Cricket needs to be treated for what it is: a game that must be enjoyed by players and fans alike


Editorial November 28, 2014

The tragic death of young Australian Test cricketer Phillip Hughes has truly shaken the cricketing fraternity. The 25-year-old was felled by a bouncer bowled by fast bowler Sean Abbott in an Australian domestic encounter that saw Hughes collapsing on the pitch and despite later being operated upon, the youngster passed away on November 27. Hughes enjoyed a stop-start career, shining immediately after entering Test cricket in 2009 and becoming the youngest batsman ever to score centuries in each innings of a Test match. However, he soon lost his place in the Australian team and struggled to regain it although there was plenty of evidence to suggest that he still had a bright future ahead of him.

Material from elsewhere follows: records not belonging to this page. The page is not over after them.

(** [if borrower_name not in self.users:
       self.users[borrower_name] = User(borrower_name)] *)
Definition add_user_if_absent (borrower_name : string) : M unit :=
  modify (fun w =>
    if dict_mem (users w) borrower_name then w
    else set_users (dict_set (users w) borrower_name (mkUser borrower_name [])) w).

Definition load_transactions_line (line : string) : M unit :=
  match Py.split " | " (Py.strip line) with
  | [action; borrower_name; item_name; quantity] =>
      quantity <- int_ quantity ;;
      add_user_if_absent borrower_name ;;;
      if String.eqb action "Lend" then
        us <- read users ;;
        user <- subscript us borrower_name ;;
        modify (set_users
                  (dict_set us borrower_name
                            (User_borrow_item user item_name quantity)))
      else ret tt
  | _ => raise ValueError
  end.

Definition load_transactions : M unit :=
  file <- read transaction_log_txt ;;
  match file with
  | None => print NoTransactionLog
  | Some text =>
      try_except
        (for_each (Py.lines text) load_transactions_line ;;;
         print TransactionsLoaded)
        (fun e => match e with
                  | ValueError => Some (print ErrorLoadingTransactions)
                  | _ => None
                  end)
  end.

(** [InventorySystem()]: both maps start empty, then the two loads. *)
Definition InventorySystem_init : M unit :=
  modify (set_inventory []) ;;;
  modify (set_users []) ;;;
  load_inventory ;;;
  load_transactions.

Definition is_valid_item_name (item_name : string) : bool :=
  Py.isalpha item_name && (Py.len item_name >? 2).

(** [while not self.is_valid_item_name(item_name):
       print(...); item_name = normalise(input(...))]
    [typed] is the console input still to come, on which the loop
    recurses. *)
Fixpoint item_name_loop (normalise : string -> string) (item_name : string)
  (typed : list string) (w : World) : flow string * World :=
  if is_valid_item_name item_name then (Next item_name, w)
  else
    match typed with
    | [] => (Raise EOFError, put InvalidItemName w)
    | line :: rest =>
        item_name_loop normalise (normalise line) rest
                       (set_stdin rest (put InvalidItemName w))
    end.

Definition valid_item_name (normalise : string -> string) : M string :=
  line <- input ;;
  fun w => item_name_loop normalise (normalise line) (stdin w) w.

(** [self.inventory[item_name] += quantity] when present, else
    [self.inventory[item_name] = quantity]. *)
Definition add_or_increment (item_name : string) (item_quantity : Z) : M unit :=
  modify (fun w =>
    match dict_get (inventory w) item_name with
    | Some held => set_inventory (dict_set (inventory w) item_name (held + item_quantity)) w
    | None => set_inventory (dict_set (inventory w) item_name item_quantity) w
    end).

(** The [while True] loop of [add_item]: one [try] per typed line, left
    by [break] after the first positive integer. *)
Fixpoint add_item_quantity_loop (item_name : string) (typed : list string)
  (w : World) : flow unit * World :=
  match typed with
  | [] => (Raise EOFError, w)
  | line :: rest =>
      let w1 := set_stdin rest w in
      match Py.int line with
      | None => add_item_quantity_loop item_name rest (put EnterValidQuantity w1)
      | Some item_quantity =>
          if item_quantity >? 0 then
            (add_or_increment item_name item_quantity ;;;
             print AddedToInventory ;;;
             save_inventory) w1
          else add_item_quantity_loop item_name rest (put AssertionMessage w1)
      end
  end.

Definition add_item : M unit :=
  def (item_name <- valid_item_name (fun s => Py.lower (Py.strip s)) ;;
       fun w => add_item_quantity_loop item_name (stdin w) w).

(** [{key.lower(): value for key, value in self.inventory.items()
      if value > 0}] *)
Definition available_items (inv : dict Z) : dict Z :=
  fold_left
    (fun acc entry =>
       if snd entry >? 0 then dict_set acc (Py.lower (fst entry)) (snd entry)
       else acc)
    inv [].

(** [list(d.keys())[i]] *)
Definition key_at {V} (d : dict V) (i : Z) : M string :=
  match nth_error (dict_keys d) (Z.to_nat i) with
  | Some k => ret k
  | None => raise IndexError
  end.
(** X7. A handling touches no directory but its own, deletes no object of a
    bucket and keeps the calls recorded before it: a directory other than the
    one of the key exists afterwards exactly when it existed before, the
    objects held before are held afterwards, the only object that can be added
    is the result under its [.png] key, and the earlier calls remain as the
    first calls of the record. This holds for the push endpoint and for the
    storage-triggered function, on every request and in every world. *)
Theorem handling_frame (w : world) (st : state) (req : Push.request)
    (object : Direct.storageObject) :
  ((∀ d, (∀ bucketName filePath,
            pushEvent w req = Some (bucketName, filePath) → d ≠ workspace w filePath) →
         d ∈ dirs (Push.handler w req st).2 ↔ d ∈ dirs st)
   ∧ objects st ⊆ objects (Push.handler w req st).2
   ∧ (∀ x, x ∈ objects (Push.handler w req st).2 → x ∉ objects st →
           ∃ bucketName filePath,
             pushEvent w req = Some (bucketName, filePath)
             ∧ x = (Push.DESTINATION_BUCKET, toPngPath filePath))
   ∧ calls st `prefix_of` calls (Push.handler w req st).2)
  ∧ ((∀ d, d ≠ workspace w (Direct.name object) →
           d ∈ dirs (Direct.createImage w object st).2 ↔ d ∈ dirs st)
     ∧ objects st ⊆ objects (Direct.createImage w object st).2
     ∧ (∀ x, x ∈ objects (Direct.createImage w object st).2 → x ∉ objects st →
             x = (Direct.bucket object, toPngPath (Direct.name object)))
     ∧ calls st `prefix_of` calls (Direct.createImage w object st).2).
Proof.
  split.
  - destruct (push_cases w req st) as [->|(b & f & o & i & Hev & Hpdf & Hids)];
      [by split_and!|].
    destruct (decide (workspace w f ∈ dirs st)) as [Htaken|Hfresh].
    + rewrite (push_dir_taken _ _ _ _ _ _ Hev Hpdf Hids Htaken). simpl.
      split_and!; [done|done|done|by apply prefix_app_r].
    + rewrite (push_outcome _ _ _ _ _ _ _ Hev Hpdf Hids Hfresh). simpl.
      split_and!; [| | |by apply prefix_app_r].
      * intros d Hd. specialize (Hd _ _ Hev). destruct (tracked w); set_solver.
      * destruct (transferred w); set_solver.
      * intros x Hx Hnew. exists b, f. split; [done|].
        destruct (transferred w); set_solver.
  - destruct (isPdf (Direct.name object)) eqn:Hpdf;
      [|rewrite (direct_non_pdf _ _ _ Hpdf); by split_and!].
    destruct (decide (workspace w (Direct.name object) ∈ dirs st)) as [Htaken|Hfresh].
    + rewrite (direct_dir_taken _ _ _ Hpdf Htaken). simpl.
      split_and!; [done|done|done|by apply prefix_app_r].
    + rewrite (direct_outcome _ _ _ Hpdf Hfresh). simpl.
      split_and!; [| | |by apply prefix_app_r].
      * intros d Hd. destruct (transferred w); set_solver.
      * destruct (transferred w); set_solver.
      * intros x Hx Hnew. destruct (transferred w); set_solver.
Qed.

(** ** Buckets *)

Lemma transfer_in_pushCalls (w : world) (b f o i : string) (db : store) :
  (∀ bk file dest, StorageDownload bk file dest ∈ pushCalls w b f o i db →
                   bk = b ∧ file = f ∧ dest = pdfIn w f)
  ∧ (∀ l bk dest, StorageUpload l bk dest ∈ pushCalls w b f o i db →
                  l = toPngPath (pdfIn w f) ∧ bk = Push.DESTINATION_BUCKET).
Proof.
  unfold pushCalls.
  destruct (download_ok w), (gs_ok w), (upload_ok w), (update_ok w), (query_ok w),
    (completionCheck (dbUpdate i flagExtracted db) o); simpl;
    split; intros ???; rewrite ?elem_of_cons, ?elem_of_nil; naive_solver.
Qed.

Lemma transfer_in_directCalls (w : world) (b f : string) :
  (∀ bk file dest, StorageDownload bk file dest ∈ directCalls w b f →
                   bk = b ∧ file = f ∧ dest = pdfIn w f)
  ∧ (∀ l bk dest, StorageUpload l bk dest ∈ directCalls w b f →
                  l = toPngPath (pdfIn w f) ∧ bk = b).
Proof.
  unfold directCalls.
  destruct (download_ok w), (gs_ok w), (upload_ok w); simpl;
    split; intros ???; rewrite ?elem_of_cons, ?elem_of_nil; naive_solver.
Qed.
Definition ObserveTerminals (reason : ClosedReason) (count : Z) (m : Metrics) : Metrics :=
  if count <=? 0 then m else
  let '(mkMetrics a b c d e f g h i j) := m in
  match reason with
  | ClosedAcked => mkMetrics a b c d e (wrapu64 (f + count)) g h i j
  | ClosedExpired => mkMetrics a b c d e f (wrapu64 (g + count)) h i j
  | ClosedRevoked => mkMetrics a b c d e f g (wrapu64 (h + count)) i j
  end.

Definition ObserveLeaseRedeliveries (count : Z) (m : Metrics) : Metrics :=
  if count <=? 0 then m else
  let '(mkMetrics a b c d e f g h i j) := m in
  mkMetrics a b c d e f g h i (wrapu64 (j + count)).

(** ** The store ([Store] of store.go)

    [st_metrics] is a pointer ([None] is nil), [st_supply] counts the draws
    from the entropy source. *)
Record St := mkSt {
  st_db : Db;
  st_rate : RateLimitConfig;
  st_quota : QuotaConfig;
  st_retention : RetentionConfig;
  st_metrics : option Metrics;
  st_supply : nat;
}.

Definition with_db (d : Db) (s : St) : St :=
  mkSt d (st_rate s) (st_quota s) (st_retention s) (st_metrics s) (st_supply s).

Definition with_metrics (f : Metrics -> Metrics) (s : St) : St :=
  mkSt (st_db s) (st_rate s) (st_quota s) (st_retention s) (f <$> st_metrics s) (st_supply s).

Definition next_supply (s : St) : St :=
  mkSt (st_db s) (st_rate s) (st_quota s) (st_retention s) (st_metrics s) (S (st_supply s)).

(** The state [openStore] starts from before [migrate] fills the schema. *)
Definition newSt (d : Db) : St :=
  mkSt d DefaultRateLimitConfig DefaultQuotaConfig DefaultRetentionConfig None 0.

(** ** The monad *)
Definition M (A : Type) : Type := St -> (Err + A) * St.

#[export] Instance M_ret : MRet M := fun A a s => (inr a, s).
#[export] Instance M_bind : MBind M := fun A B k m s =>
  match m s with
  | (inl e, s1) => (inl e, s1)
  | (inr a, s1) => k a s1
  end.

Definition throw {A} (e : Err) : M A := fun s => (inl e, s).
Definition reject_if (b : bool) (e : Err) : M unit := if b then throw e else mret tt.
Definition gets {A} (f : St -> A) : M A := fun s => (inr (f s), s).
Definition query {A} (f : Db -> A) : M A := gets (fun s => f (st_db s)).
Definition modify (f : St -> St) : M unit := fun s => (inr tt, f s).
Definition put_db (f : Db -> Db) : M unit := modify (fun s => with_db (f (st_db s)) s).
(* ===== verification/Sessions.v ===== *)
(** * Sessions: nonces, attached endpoints and their leases

    [ConsumeRequestNonce], [AdvertiseEndpoints], [AssertEndpointOwnership],
    the endpoint ownership checks every operation starts with, the identities
    a session receives for, and the in-process policy setters. *)

From S2P Require Import Prelude GoTime RateLimit Quota Text Tables Tx.
Open Scope Z_scope.

Abbreviation ms := Time.UnixMilli.

(** ** Capabilities *)
Definition CapSend : Z := Z.shiftl 1 0.
Definition CapReceive : Z := Z.shiftl 1 1.
Definition CapAdmin : Z := Z.shiftl 1 2.
Definition CapInvoke : Z := Z.shiftl 1 3.

(** [capabilities & cap != 0] *)
Definition hasCap (capabilities cap : Z) : bool := negb (Z.land capabilities cap =? 0).

(** ** Policy setters and readers *)
Definition SetRateLimits (cfg : RateLimitConfig) : M unit :=
  reject_if (negb (RateLimitConfig_Validate cfg)) (ErrInvalid "rate limits");;
  modify (fun s => mkSt (st_db s) cfg (st_quota s) (st_retention s) (st_metrics s) (st_supply s)).

Definition SetQuotaLimits (cfg : QuotaConfig) : M unit :=
  reject_if (negb (QuotaConfig_Validate cfg)) (ErrInvalid "quota limits");;
  modify (fun s => mkSt (st_db s) (st_rate s) cfg (st_retention s) (st_metrics s) (st_supply s)).

Definition SetRetentionPolicy (cfg : RetentionConfig) : M unit :=
  reject_if (negb (RetentionConfig_Validate cfg)) (ErrInvalid "retention policy");;
  modify (fun s => mkSt (st_db s) (st_rate s) (st_quota s) cfg (st_metrics s) (st_supply s)).

Definition rateLimitConfig (s : St) : RateLimitConfig :=
  if bool_decide (st_rate s = {| SenderBurst := 0; SenderRefillPerMinute := 0;
    ConversationBurst := 0; ConversationRefillPerMinute := 0; RetryAfterMaxSeconds := 0 |})
  then DefaultRateLimitConfig else st_rate s.

Definition quotaConfig (s : St) : QuotaConfig :=
  if bool_decide (st_quota s = {| RecipientCount := 0; RecipientBytes := 0;
    InstallationCount := 0; InstallationBytes := 0; QuotaRetryAfterSeconds := 0 |})
  then DefaultQuotaConfig else st_quota s.

Definition retentionConfig (s : St) : RetentionConfig :=
  if bool_decide (st_retention s = {| PendingMaxAgeSeconds := 0; TerminalRetentionSeconds := 0;
    MaintenanceBatch := 0 |})
  then DefaultRetentionConfig else st_retention s.

(** ** Request nonces *)
Definition ConsumeRequestNonce (machineID nonce : string) (now expiresAt : Z) : M unit :=
  reject_if (negb (ValidMachineID machineID) || negb (ValidRequestToken nonce) ||
    negb (Time.After expiresAt now)) ErrForbidden;;
  transact (
    sql_delete_where t_request_nonces (fun _ expires => expires <=? ms now);;
    mask ErrForbidden (sql_insert t_request_nonces (machineID, nonce) (ms expiresAt))).

(** ** Endpoint ownership *)
Definition endpointActive (endpoint : string) (now : Z) : M unit :=
  row ← query_or ErrForbidden (fun d => db_endpoints d !! endpoint);
  reject_if (ep_lease_until row <=? ms now) ErrForbidden.

Definition endpointOwnershipUntil (endpoint machineID : string) (now : Z) : M (Z * Z) :=
  row ← query_or ErrForbidden (fun d => db_endpoints d !! endpoint);
  reject_if (negb (bool_decide (ep_machine row = machineID)) || (ep_lease_until row <=? ms now))
    ErrForbidden;;
  mret (ep_generation row, ep_lease_until row).

Definition endpointOwnership (endpoint machineID : string) (now : Z) : M Z :=
  r ← endpointOwnershipUntil endpoint machineID now; mret r.1.

Definition endpointOwnedBy (endpoint machineID : string) (now : Z) : M unit :=
  _ ← endpointOwnership endpoint machineID now; mret tt.

Definition AssertEndpointOwnership (machineID endpoint : string) (now : Z) : M unit :=
  transact (endpointOwnedBy endpoint machineID now).

(** ** Advertising endpoints *)

Fixpoint hasDuplicate (l : list string) : bool :=
  match l with
  | [] => false
  | x :: l => bool_decide (x ∈ l) || hasDuplicate l
  end.

Definition invocationPendingRetention : Z := 24 * Time.Hour.

(** The endpoint is reserved for a start handoff of another machine. *)
Definition handoffReserved (d : Db) (endpoint machineID : string) (now : Z) : bool :=
  mexists (fun _ iv =>
    bool_decide (iv_target iv = endpoint) && negb (bool_decide (iv_machine iv = machineID)) &&
    (bool_decide (iv_status iv = InvocationPending) &&
       (match iv_lease_machine iv, iv_lease_until iv with
        | Some _, Some until => ms now <? until
        | _, _ => false
        end ||
        (0 <? iv_lease_generation iv) &&
        (ms (Time.Add now (- invocationPendingRetention)) <? iv_last_activity iv)) ||
     bool_decide (iv_status iv = InvocationSucceeded) && (ms now <? iv_not_before iv)))
    (db_invocations d).

(** Keys of the rows that satisfy a condition, in table order. *)
Definition select_keys {K V} `{Countable K} (p : K -> V -> bool) (m : gmap K V) : list K :=
  (filter (fun kv => p kv.1 kv.2 = true) (map_to_list m)).*1.

Lemma elem_of_select_keys {K V} `{Countable K} (p : K -> V -> bool) (m : gmap K V) k :
  k ∈ select_keys p m <-> exists v, m !! k = Some v /\ p k v = true.
Proof.
  unfold select_keys. rewrite list_elem_of_fmap. split.
  - intros ([k' v] & -> & Hf). apply list_elem_of_filter in Hf as [Hp Hm].
    apply elem_of_map_to_list in Hm. eauto.
  - intros (v & Hm & Hp). exists (k, v). split; [done|].
    apply list_elem_of_filter. split; [done|]. by apply elem_of_map_to_list.
Qed.

Lemma NoDup_select_keys {K V} `{Countable K} (p : K -> V -> bool) (m : gmap K V) :
  NoDup (select_keys p m).
Proof.
  unfold select_keys. apply NoDup_fmap_fst.
  - intros k v v' [_ H1]%list_elem_of_filter [_ H2]%list_elem_of_filter.
    apply elem_of_map_to_list in H1, H2. congruence.
  - apply NoDup_filter, NoDup_map_to_list.
Qed.

(** The second components of the selected keys under one first component. *)
Lemma NoDup_select_snd {V} (p : string * string -> V -> bool) (m : gmap (string * string) V) c :
  (forall k v, p k v = true -> k.1 = c) -> NoDup (snd <$> select_keys p m).
Proof.
  intros Hp. apply NoDup_fmap_2_strong; [|apply NoDup_select_keys].
  intros [k1 k2] [l1 l2] (v & _ & Hk)%elem_of_select_keys (w & _ & Hl)%elem_of_select_keys Heq.
  apply Hp in Hk, Hl. simpl in *. congruence.
Qed.

Lemma elem_of_select_snd {V} (p : string * string -> V -> bool) (m : gmap (string * string) V) c x :
  (forall k v, p k v = true -> k.1 = c) ->
  x ∈ snd <$> select_keys p m <-> exists v, m !! (c, x) = Some v /\ p (c, x) v = true.
Proof.
  intros Hp. rewrite list_elem_of_fmap. split.
  - intros ([k1 k2] & -> & (v & Hv & Hk)%elem_of_select_keys). pose proof (Hp _ _ Hk) as Hc.
    simpl in *. subst. eauto.
  - intros (v & Hv & Hk). exists (c, x). split; [done|]. apply elem_of_select_keys. eauto.
Qed.

Definition detachRow (now : Z) (e : EndpointRow) : EndpointRow := {|
  ep_machine := ep_machine e;
  ep_lease_until := ms now;
  ep_generation := ep_generation e + 1;
  ep_consumer := None;
  ep_consumer_generation := ep_consumer_generation e;
  ep_consumer_until := None
|}.

Definition attachRow (machineID : string) (until : Z) : EndpointRow := {|
  ep_machine := machineID;
  ep_lease_until := until;
  ep_generation := 1;
  ep_consumer := None;
  ep_consumer_generation := 0;
  ep_consumer_until := None
|}.

(** ON CONFLICT(endpoint) DO UPDATE: a change of owner or a lapsed lease starts
    a new ownership generation and forgets the consumer. *)
Definition reattachRow (machineID : string) (until now : Z) (e : EndpointRow) : EndpointRow :=
  let fresh := negb (bool_decide (ep_machine e = machineID)) || (ep_lease_until e <=? ms now) in
  {| ep_machine := machineID;
     ep_lease_until := until;
     ep_generation := if fresh then ep_generation e + 1 else ep_generation e;
     ep_consumer := if fresh then None else ep_consumer e;
     ep_consumer_generation := ep_consumer_generation e;
     ep_consumer_until := if fresh then None else ep_consumer_until e |}.

Definition renewBinding (until : Z) (b : BindingRow) : BindingRow := {|
  bd_session := bd_session b;
  bd_machine := bd_machine b;
  bd_generation := bd_generation b;
  bd_lease_until := until
|}.

Definition advertiseOne (machineID : string) (now until : Z) (endpoint : string) : M unit :=
  sql_upsert t_endpoints endpoint (attachRow machineID until) (reattachRow machineID until now);;
  generation ← query (fun d =>
    match db_endpoints d !! endpoint with
    | Some e => if bool_decide (ep_machine e = machineID) && (ep_lease_until e =? until)
                then Some (ep_generation e) else None
    | None => None
    end);
  sql_update_where t_role_bindings
    (fun _ b => bool_decide (bd_machine b = machineID) && bool_decide (bd_session b = endpoint) &&
       (ms now <? bd_lease_until b) && bool_decide (generation = Some (bd_generation b)))
    (renewBinding until).

Definition AdvertiseEndpoints (machineID : string) (endpoints : list string) (now ttl : Z) : M unit :=
  reject_if (negb (ValidMachineID machineID) || (ttl <=? 0)) (ErrInvalid "endpoint lease");;
  reject_if (negb (forallb ValidEndpoint endpoints) || hasDuplicate endpoints)
    (ErrInvalid "endpoint");;
  transact (
    schema ← query db_invocation_schema;
    (if schema : bool then
       for_each endpoints (fun endpoint =>
         reserved ← query (fun d => handoffReserved d endpoint machineID now);
         reject_if reserved ErrConflict)
     else mret tt);;
    attached ← query (fun d => select_keys (fun _ e =>
      bool_decide (ep_machine e = machineID) && (ms now <? ep_lease_until e)) (db_endpoints d));
    for_each (filter (fun e => e ∉ endpoints) attached) (fun endpoint =>
      _ ← sql_update t_endpoints endpoint
        (fun e => bool_decide (ep_machine e = machineID) && (ms now <? ep_lease_until e))
        (detachRow now);
      mret tt);;
    for_each endpoints (advertiseOne machineID now (ms (Time.Add now ttl)))).

(** ** Read-only session state *)
Record AttachmentDoctorSnapshot := {
  ActiveEndpoints : Z; ExpiredEndpoints : Z; ActiveRoles : Z; ExpiredRoles : Z;
}.

Definition DoctorAttachments (machineID : string) (now : Z) : M AttachmentDoctorSnapshot :=
  reject_if (negb (ValidMachineID machineID)) ErrForbidden;;
  query (fun d => {|
    ActiveEndpoints := mcount (fun _ e => bool_decide (ep_machine e = machineID) &&
      (ms now <? ep_lease_until e)) (db_endpoints d);
    ExpiredEndpoints := mcount (fun _ e => bool_decide (ep_machine e = machineID) &&
      (ep_lease_until e <=? ms now)) (db_endpoints d);
    ActiveRoles := mcount (fun _ b => bool_decide (bd_machine b = machineID) &&
      (ms now <? bd_lease_until b)) (db_role_bindings d);
    ExpiredRoles := mcount (fun _ b => bool_decide (bd_machine b = machineID) &&
      (bd_lease_until b <=? ms now)) (db_role_bindings d) |}).

(** The role is bound to this session and generation, and the binding lives. *)
Definition boundTo (machineID endpoint : string) (generation now : Z) (b : BindingRow) : bool :=
  bool_decide (bd_machine b = machineID) && bool_decide (bd_session b = endpoint) &&
  (bd_generation b =? generation) && (ms now <? bd_lease_until b).

(** The identities a session receives for. *)
Definition sessionIDs (d : Db) (machineID endpoint : string) (generation now : Z) : list string :=
  endpoint :: (roleRecipient <$>
    select_keys (fun _ => boundTo machineID endpoint generation now) (db_role_bindings d)).

Definition sessionRecipientIDs (machineID endpoint : string) (generation now : Z) : M (list string) :=
  query (fun d => sessionIDs d machineID endpoint generation now).

Definition sessionCapabilities (conversationID machineID endpoint : string) (now : Z) : M Z :=
  generation ← endpointOwnership endpoint machineID now;
  query (fun d =>
    map_fold (fun k capabilities acc =>
      if bool_decide (k.1 = conversationID) &&
         match db_role_bindings d !! k.2 with
         | Some b => boundTo machineID endpoint generation now b
         | None => false
         end
      then Z.lor acc capabilities else acc)
    (default 0 (db_memberships d !! (conversationID, endpoint)))
    (db_role_memberships d)).

(** ** Successful ownership checks *)

Definition owns (d : Db) (endpoint machineID : string) (now : Z) (e : EndpointRow) : Prop :=
  db_endpoints d !! endpoint = Some e /\ ep_machine e = machineID /\ ms now < ep_lease_until e.

Lemma endpointOwnershipUntil_ok endpoint machineID now gu s s' :
  endpointOwnershipUntil endpoint machineID now s = (inr gu, s') ->
  exists e, owns (st_db s) endpoint machineID now e /\
    gu = (ep_generation e, ep_lease_until e) /\ s' = s.
Proof.
  intros H. unfold endpointOwnershipUntil in H. tx_inv H. bool_hyps. eexists. split_and!; done.
Qed.

Lemma endpointOwnership_ok endpoint machineID now g s s' :
  endpointOwnership endpoint machineID now s = (inr g, s') ->
  exists e, owns (st_db s) endpoint machineID now e /\ g = ep_generation e /\ s' = s.
Proof.
  intros H. unfold endpointOwnership in H. tx_inv H.
  apply endpointOwnershipUntil_ok in Hm as (e & ? & -> & ->). by exists e.
Qed.

Lemma endpointOwnedBy_ok endpoint machineID now u s s' :
  endpointOwnedBy endpoint machineID now s = (inr u, s') ->
  exists e, owns (st_db s) endpoint machineID now e /\ s' = s.
Proof.
  intros H. unfold endpointOwnedBy in H. tx_inv H.
  apply endpointOwnership_ok in Hm as (e & ? & -> & ->). by exists e.
Qed.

Hughes’s death puts the aggressive, no-holds-barred style of modern cricket into perspective. There is arguably no better sight in the sport than to see a fast bowler coming of a long run-up, with the roar of the crowd behind him, delivering a fearsome bouncer that whizzes past the batsman. However, it is entirely possible that batsmen from now on might feel just a bit more vulnerable facing fast-bowling, knowing that a cricket ball can actually cause death. It also remains to be seen whether fast bowlers resort to short-pitched bowling as freely as they do right now. Here there is a need to realise that Hughes met with what has been described as a “freakish accident”, hardly ever recorded before as the result of being struck by a cricket ball. Players need not restrain their natural style of play as a result of this tragedy. But what they do need to curb is the downright hostility that we often see between top teams, which was on display during the last Ashes series and on India’s tour of England this year. Cricket needs to be treated for what it is: a game that must be enjoyed by players and fans alike, and not a gladiatorial contest that it too often boils down to. Hughes, at his best, batted with exuberance and gay abandon. The cricketing fraternity will do well to remember that this is perhaps, the best way to play the sport.

Published in The Express Tribune, November 29th, 2014.